## REQUIRED ACTION
Each line below from the one containing "in_range 9 13 c || in_range 28 32 c" through the one containing "Definition isword (c" is to be given again exactly, and no line outside that span.

## PROVIDED RECORDS
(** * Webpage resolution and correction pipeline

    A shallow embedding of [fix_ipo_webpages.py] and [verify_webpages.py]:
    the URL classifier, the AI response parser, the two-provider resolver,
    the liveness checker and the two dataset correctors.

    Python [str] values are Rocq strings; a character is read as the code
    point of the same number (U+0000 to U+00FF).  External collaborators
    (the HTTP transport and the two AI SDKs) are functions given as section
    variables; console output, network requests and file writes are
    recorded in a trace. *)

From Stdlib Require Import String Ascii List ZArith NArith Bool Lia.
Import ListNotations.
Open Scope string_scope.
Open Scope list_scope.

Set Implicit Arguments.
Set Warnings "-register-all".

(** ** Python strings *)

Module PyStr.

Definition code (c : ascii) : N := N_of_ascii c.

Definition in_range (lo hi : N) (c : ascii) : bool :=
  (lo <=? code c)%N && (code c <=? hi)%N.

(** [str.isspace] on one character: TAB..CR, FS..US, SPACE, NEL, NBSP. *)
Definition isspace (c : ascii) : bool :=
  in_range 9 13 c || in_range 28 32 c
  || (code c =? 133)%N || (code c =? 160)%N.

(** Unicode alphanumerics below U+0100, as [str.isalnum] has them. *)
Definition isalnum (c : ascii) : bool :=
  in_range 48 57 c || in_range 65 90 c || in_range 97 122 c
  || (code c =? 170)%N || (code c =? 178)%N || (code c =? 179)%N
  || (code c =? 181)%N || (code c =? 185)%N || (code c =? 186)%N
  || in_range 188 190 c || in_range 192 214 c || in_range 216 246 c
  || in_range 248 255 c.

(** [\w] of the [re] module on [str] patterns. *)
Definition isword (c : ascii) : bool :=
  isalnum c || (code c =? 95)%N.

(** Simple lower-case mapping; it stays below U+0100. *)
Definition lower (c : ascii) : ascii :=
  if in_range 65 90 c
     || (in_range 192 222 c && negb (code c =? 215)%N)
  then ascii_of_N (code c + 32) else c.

## RESULT OF THE EXERCISE
  in_range 9 13 c || in_range 28 32 c
  || (code c =? 133)%N || (code c =? 160)%N.

(** Unicode alphanumerics below U+0100, as [str.isalnum] has them. *)
Definition isalnum (c : ascii) : bool :=
  in_range 48 57 c || in_range 65 90 c || in_range 97 122 c
  || (code c =? 170)%N || (code c =? 178)%N || (code c =? 179)%N
  || (code c =? 181)%N || (code c =? 185)%N || (code c =? 186)%N
  || in_range 188 190 c || in_range 192 214 c || in_range 216 246 c
  || in_range 248 255 c.

(** [\w] of the [re] module on [str] patterns. *)
Definition isword (c : ascii) : bool :=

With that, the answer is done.